Instructions for the task: Below are records; reproduce exactly the lines from the one that has "(dependents (svc st x)))." through the one that has "for_each (depends_on (svc st x)) start_check_turn", ends included, and nothing more.

── Data to use

Definition do_stop_tail x (all_deps_stopped : bool) st : sys X :=
  match service_state (svc st x) with
  | service_state_t.STARTED => begin_stop x all_deps_stopped st
  | service_state_t.STARTING =>
      if negb (waiting_for_deps (svc st x)) && negb (waiting_for_console (svc st x)) then
        if can_interrupt_start st x then
          let! '(st, interrupted) := interrupt_start x st in
          let! st := notify_listeners x service_event_t.STARTCANCELLED st in
          if interrupted then begin_stop x all_deps_stopped st else st
        else st
      else
        let! st :=
          when (waiting_for_console (svc st x))
            (λ st, upd x (λ r, r <| waiting_for_console := false |>)
                     (unqueue_console x st)) st in
        let! st := notify_listeners x service_event_t.STARTCANCELLED st in
        begin_stop x all_deps_stopped st
  | _ => st
  end.

Definition do_stop_body (do_stop : sid → bool → sys X → sys X)
    x (with_restart : bool) st : sys X :=
  if is_start_pinned (svc st x) then st
  else
    let! st := upd x (λ r, r <| in_auto_restart := false |>) st in
    let! st := upd x (λ r, r <| in_user_restart := false |>) st in
    let do_auto_restart := wants_auto_restart st x in
    let for_restart :=
      with_restart
      || (do_auto_restart
          && bool_decide (desired_state (svc st x) = service_state_t.STARTED)) in
    let restart_deps := with_restart in
    let! '(st, for_restart) :=
      if negb with_restart && for_restart then
        let! '(st, for_restart) := check_restart x st in
        (upd x (λ r, r <| in_auto_restart := for_restart |>) st, for_restart)
      else (st, for_restart) in
    let! st :=
      when (negb for_restart && start_explicit (svc st x))
        (λ st, release_body do_stop x false
           (upd x (λ r, r <| start_explicit := false |>) st)) st in
    let! '(st, all_deps_stopped) :=
      stop_dependents_body do_stop x for_restart restart_deps st in
    do_stop_tail x all_deps_stopped st.

Fixpoint do_stop_fuel (n : nat) x (with_restart : bool) st : sys X :=
  match n with
  | O => set_fault st
  | S n => do_stop_body (do_stop_fuel n) x with_restart st
  end.

(** A nested call has removed an explicit activation, so that the number of
    explicitly activated services bounds the depth. *)
Definition explicit_count st : nat :=
  size (filter (λ p, start_explicit p.2 = true) (svcs st)).

Definition do_stop x (with_restart : bool) st : sys X :=
  do_stop_fuel (S (explicit_count st)) x with_restart st.

Definition release x (issue_stop : bool) st : sys X :=
  release_body do_stop x issue_stop st.

Definition release_dependencies x st : sys X :=
  for_each (depends_on (svc st x))
    (λ d st,
      when (holding_acq (dep st d))
        (λ st,
          let! st := upd_dep d (λ r, r <| holding_acq := false |>) st in
          release (dep_to (dep st d)) true st) st)
    st.

Definition stop x (bring_down : bool) st : sys X :=
  let! st :=
    when (start_explicit (svc st x))
      (λ st,
        let! st := upd x (λ r, r <| start_explicit := false |>) st in
        upd x (λ r, r <| required_by ::= (λ n, n - 1) |>) st) st in
  let! st :=
    when (bring_down || (required_by (svc st x) =? 0))
      (upd x (λ r, r <| desired_state := service_state_t.STOPPED |>)) st in
  if is_start_pinned (svc st x) then st
  else
    let! '(bring_down, st) :=
      if required_by (svc st x) =? 0 then
        let! st := upd x (λ r, r <| prop_release := negb (prop_require r) |>) st in
        (true, when (prop_release (svc st x)) (add_prop_queue x) st)
      else (bring_down, st) in
    when (bring_down
          && bool_decide (service_state (svc st x) ≠ service_state_t.STOPPED))
      (λ st, do_stop x false
         (upd x (λ r, r <| stop_reason := stopped_reason_t.NORMAL |>) st)) st.

Definition restart x st : sys X * bool :=
  if bool_decide (service_state (svc st x) = service_state_t.STARTED) then
    let! st := upd x (λ r, r <| stop_reason := stopped_reason_t.NORMAL |>) st in
    let! st := upd x (λ r, r <| force_stop := true |>) st in
    (do_stop x true st, true)
  else (st, false).

Definition stop_check_dependents st x : bool :=
  negb (existsb (λ d, is_hard (dep st d) && holding_acq (dep st d)
                      && negb (waiting_on (dep st d)))
          (dependents (svc st x))).
End stopping.

(** ** Starting and stopping: the transitions

    [stopped] and [started] release the console, which hands it to the next
    service in the queue, which may start.  Below, [pull] is
    [service_set::pull_console_queue], tied in [pull_console_queue_fuel]. *)
Section transitions.
Context {X : Type} `{!ServiceVirtual X}.
Implicit Types (st : sys X) (x : sid) (d : did) (pull : sys X → sys X).

(** The loops of [start_check_dependencies]: over the dependencies, with the
    state and [all_deps_started] as accumulator, and over the dependents. *)
Definition start_check_turn d (acc : sys X * bool) : sys X * bool :=
  let '(st, all_deps_started) := acc in
  let to := dep_to (dep st d) in
  if is_only_ordering (dep st d)
     && bool_decide (service_state (svc st to) ≠ service_state_t.STARTING)
  then (st, all_deps_started)
  else if bool_decide (service_state (svc st to) ≠ service_state_t.STARTED)
  then (upd_dep d (λ r, r <| waiting_on := true |>) st, false)
  else (st, all_deps_started).

Definition hold_back_turn d st : sys X :=
  when (negb (waiting_on (dep st d)) && is_only_ordering (dep st d)
        && bool_decide (service_state (svc st (dep_from (dep st d)))
                        = service_state_t.STARTING))
    (upd_dep d (λ r, r <| waiting_on := true |>)) st.

Definition start_check_dependencies x st : sys X * bool :=
  let! '(st, all_deps_started) :=
    for_each (depends_on (svc st x)) start_check_turn (st, true) in
  let! st := for_each (dependents (svc st x)) hold_back_turn st in
  (st, all_deps_started).

Definition initiate_start x st : sys X :=
  let! st := upd x (λ r, r <| start_failed := false |>) st in
  let! st := upd x (λ r, r <| start_skipped := false |>) st in
  let! st := upd x (λ r, r <| service_state := service_state_t.STARTING |>) st in
  let! st := upd x (λ r, r <| waiting_for_deps := true |>) st in
  let! '(st, ready) := start_check_dependencies x st in
  when ready (add_transition_queue x) st.

Definition check_deps_started st x : bool :=
  negb (existsb (λ d, waiting_on (dep st d)) (depends_on (svc st x))).

(** One turn of the loop of [failed_to_start] over the dependents. *)
Definition fail_dependent x d st : sys X :=
  let y := dep_from (dep st d) in
  let! st :=
    match dep_type (dep st d) with
    | dependency_type.REGULAR | dependency_type.MILESTONE =>
        when (bool_decide (service_state (svc st y) = service_state_t.STARTING))
          (λ st, add_prop_queue y (upd y (λ r, r <| prop_failure := true |>) st)) st
    | dependency_type.WAITS_FOR | dependency_type.SOFT
    | dependency_type.BEFORE | dependency_type.AFTER =>
        when (waiting_on (dep st d))
          (λ st, dependency_started y
             (upd_dep d (λ r, r <| waiting_on := false |>) st)) st
    | dependency_type.Unnamed _ => st
    end in
  when (holding_acq (dep st d))
    (λ st, release x false (upd_dep d (λ r, r <| holding_acq := false |>) st)) st.

(** [failed_to_start] up to the final [stopped()]; this is the whole method
    when [immediate_stop] is false. *)
Definition fail_start x (depfailed : bool) st : sys X :=
  let! st := upd x (λ r, r <| desired_state := service_state_t.STOPPED |>) st in
  let! st :=
    when (waiting_for_console (svc st x))
      (λ st, upd x (λ r, r <| waiting_for_console := false |>)
               (unqueue_console x st)) st in
  let! st :=
    when (start_explicit (svc st x))
      (λ st, release x false (upd x (λ r, r <| start_explicit := false |>) st)) st in
  let! st := for_each (dependents (svc st x)) (fail_dependent x) st in
  let! st := upd x (λ r, r <| start_failed := true |>) st in
  let! st := emit (Log_failed x depfailed) st in
  let! st := notify_listeners x service_event_t.FAILEDSTART st in
  upd x (λ r, r <| pinned_started := false |>) st.

(** The re-attachment of a soft dependent in [do_start]. *)
Definition reattach_dependent x d st : sys X :=
  if is_hard (dep st d) then st
  else
    let dept_state := service_state (svc st (dep_from (dep st d))) in
    when (negb (holding_acq (dep st d))
          && (bool_decide (dept_state = service_state_t.STARTED)
              || bool_decide (dept_state = service_state_t.STARTING)))
      (λ st, upd x (λ r, r <| required_by ::= Z.add 1 |>)
               (upd_dep d (λ r, r <| holding_acq := true |>) st)) st.

Definition do_start x st : sys X :=
  let was_active := bool_decide (service_state (svc st x) ≠ service_state_t.STOPPED) in
  let! st := upd x (λ r, r <| desired_state := service_state_t.STARTED |>) st in
  if pinned_stopped (svc st x) then when (negb was_active) (fail_start x false) st
  else
    let! st :=
      when (negb was_active)
        (λ st, for_each (dependents (svc st x)) (reattach_dependent x) st) st in
    if was_active then
      if bool_decide (service_state (svc st x) ≠ service_state_t.STOPPING) then st
      else if negb (can_interrupt_stop (svc st x)) then st
      else initiate_start x (notify_listeners x service_event_t.STOPCANCELLED st)
    else
      let! st := service_active x st in
      let! st := upd x (λ r, r <| prop_require := negb (prop_release r) |>) st in
      let! st := upd x (λ r, r <| prop_release := false |>) st in
      let! st := when (prop_require (svc st x)) (add_prop_queue x) st in
      initiate_start x st.

Definition start x st : sys X :=
  if pinned_stopped (svc st x) then st
  else
    let! st :=
      when (negb (start_explicit (svc st x)))
        (λ st,
          let! st := upd x (λ r, r <| required_by ::= Z.add 1 |>) st in
          upd x (λ r, r <| start_explicit := true |>) st) st in
    do_start x st.

Definition release_console pull x st : sys X :=
  pull (upd x (λ r, r <| have_console := false |>) st).

(** The break of a soft dependency link in [stopped]. *)
Definition break_soft_link x d st : sys X :=
  if is_hard (dep st d) then st
  else
    let! st :=
      when (waiting_on (dep st d))
        (λ st,
          let! st := upd_dep d (λ r, r <| waiting_on := false |>) st in
          dependency_started (dep_from (dep st d)) st) st in
    when (holding_acq (dep st d))
      (λ st, release x false (upd_dep d (λ r, r <| holding_acq := false |>) st)) st.

(** The start of the service that this one chains to. *)
Definition chain_to x (will_restart : bool) st : sys X :=
  when ((always_chain (onstart_flags (svc st x))
         || (did_finish (stop_reason (svc st x))
             && did_exit_clean (get_exit_status st x) && negb will_restart))
        && negb (String.eqb (start_on_completion (svc st x)) "")
        && negb (is_shutting_down st))
    (λ st,
      match load_service (start_on_completion (svc st x)) st with
      | (st, Some y) => start y st
      | (st, None) => emit (Log_chain_error x) st
      end) st.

────

Result:
          (dependents (svc st x))).
End stopping.

(** ** Starting and stopping: the transitions

    [stopped] and [started] release the console, which hands it to the next
    service in the queue, which may start.  Below, [pull] is
    [service_set::pull_console_queue], tied in [pull_console_queue_fuel]. *)
Section transitions.
Context {X : Type} `{!ServiceVirtual X}.
Implicit Types (st : sys X) (x : sid) (d : did) (pull : sys X → sys X).

(** The loops of [start_check_dependencies]: over the dependencies, with the
    state and [all_deps_started] as accumulator, and over the dependents. *)
Definition start_check_turn d (acc : sys X * bool) : sys X * bool :=
  let '(st, all_deps_started) := acc in
  let to := dep_to (dep st d) in
  if is_only_ordering (dep st d)
     && bool_decide (service_state (svc st to) ≠ service_state_t.STARTING)
  then (st, all_deps_started)
  else if bool_decide (service_state (svc st to) ≠ service_state_t.STARTED)
  then (upd_dep d (λ r, r <| waiting_on := true |>) st, false)
  else (st, all_deps_started).

Definition hold_back_turn d st : sys X :=
  when (negb (waiting_on (dep st d)) && is_only_ordering (dep st d)
        && bool_decide (service_state (svc st (dep_from (dep st d)))
                        = service_state_t.STARTING))
    (upd_dep d (λ r, r <| waiting_on := true |>)) st.

Definition start_check_dependencies x st : sys X * bool :=
  let! '(st, all_deps_started) :=
    for_each (depends_on (svc st x)) start_check_turn (st, true) in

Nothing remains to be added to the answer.